#### Extracted data ####

(* ===== verification/Listing.v ===== *)
(** * Listing networks

    [listnetworks]: which local addresses a listing shows, what the catalog says
    about each of them, and the diagnostics a caller asked for.  Probing an
    address and measuring a group are I/O: their answers are arguments.  The
    endpoint of a probe is validated by [probe/endpoint.go]; the goroutines of a
    probe write a row each, so their order does not show. *)
From S2P Require Import Prelude Utf8 GoText Netip NetipText TransferNumber Sorting SourceTree Allocation Settings Weights Catalog Resolve.

Definition ProbeEndpointURL : string := "https://ipwho.is/?fields=ip,success,connection".

Section Listing.
Context `{URLs}.

(** ** The endpoint of a probe *)
Record ProbeEndpoint : Type := MkEndpoint { pe_url : URL }.

Definition validateEndpointURL (endpoint : URL) : option error :=
  if negb (bool_decide (url_Scheme endpoint = "http")) && negb (bool_decide (url_Scheme endpoint = "https"))
  then Some (ErrText "scheme must be http or https")
  else if bool_decide (url_Host endpoint = "") then Some (ErrText "host is required")
  else if url_hasUser endpoint then Some (ErrText "userinfo is not allowed")
  else if negb (bool_decide (url_Fragment endpoint = "")) || negb (bool_decide (url_RawFragment endpoint = ""))
  then Some (ErrText "fragments are not allowed")
  else None.

Definition parseEndpointURL (raw : string) : result URL :=
  if contains_byte x23 raw then Err (ErrText "fragments are not allowed")
  else
    match url_Parse raw with
    | Err e => Err (ErrWrap ("parse " +:+ Quote raw) e)
    | Ok parsed => check! validateEndpointURL parsed in Ok parsed
    end.

Definition NewEndpoint (raw : string) : result ProbeEndpoint :=
  if (slen raw =? 0) || (2048 <? slen raw) || negb (ValidString raw) || contains_byte x00 raw
  then Err (ErrText "probe endpoint length or encoding is invalid")
  else
    match parseEndpointURL raw with
    | Err e => Err (ErrWrap "probe endpoint" e)
    | Ok parsed => Ok (MkEndpoint parsed)
    end.

Definition DefaultEndpoint : ProbeEndpoint :=
  match NewEndpoint ProbeEndpointURL with Ok endpoint => endpoint | Err _ => MkEndpoint url_zero end.
Definition endpoint_Valid (endpoint : ProbeEndpoint) : bool :=
  match validateEndpointURL (pe_url endpoint) with None => true | Some _ => false end.

(** ** Requests *)
Record ListRequest : Type := MkListRequest {
  lr_explicitRaw : list string;
  lr_all : bool;
  lr_probe : option ProbeEndpoint;
  lr_measure : option Settings
}.

Definition ProbeRequested (request : ListRequest) : bool := bool_decide (is_Some (lr_probe request)).
Definition MeasureRequested (request : ListRequest) : bool := bool_decide (is_Some (lr_measure request)).

Record validatedRequest : Type := MkValidated {
  vr_explicit : list Addr;
  vr_all : bool;
  vr_probe : option ProbeEndpoint;
  vr_measure : option Settings
}.

(** A [UsageError] has the text of its cause. *)
Definition errListUsage : string := "listnetworks.UsageError".
Definition usage (cause : error) : error := ErrTyped errListUsage cause.

(** The loop over the addresses. *)
Fixpoint check_explicit (seen : gset Addr) (raws : list string) : result (list Addr) :=
  match raws with
  | [] => Ok []
  | raw :: raws =>
      match ParseAddr raw with
      | Ok address =>
          if negb (Is4 address) then Err (usage (ErrText ("network " +:+ Quote raw +:+ " is not a valid IPv4 address")))
          else if bool_decide (address ∈ seen) then Err (usage (ErrText ("network " +:+ AddrString address +:+ " is repeated")))
          else let* rest := check_explicit ({[ address ]} ∪ seen) raws in Ok (address :: rest)
      | Err _ => Err (usage (ErrText ("network " +:+ Quote raw +:+ " is not a valid IPv4 address")))
      end
  end.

####

Problem to work on
Copy each line above containing the string "ProbeEndpointURL".

Answer area
Definition ProbeEndpointURL : string := "https://ipwho.is/?fields=ip,success,connection".
  match NewEndpoint ProbeEndpointURL with Ok endpoint => endpoint | Err _ => MkEndpoint url_zero end.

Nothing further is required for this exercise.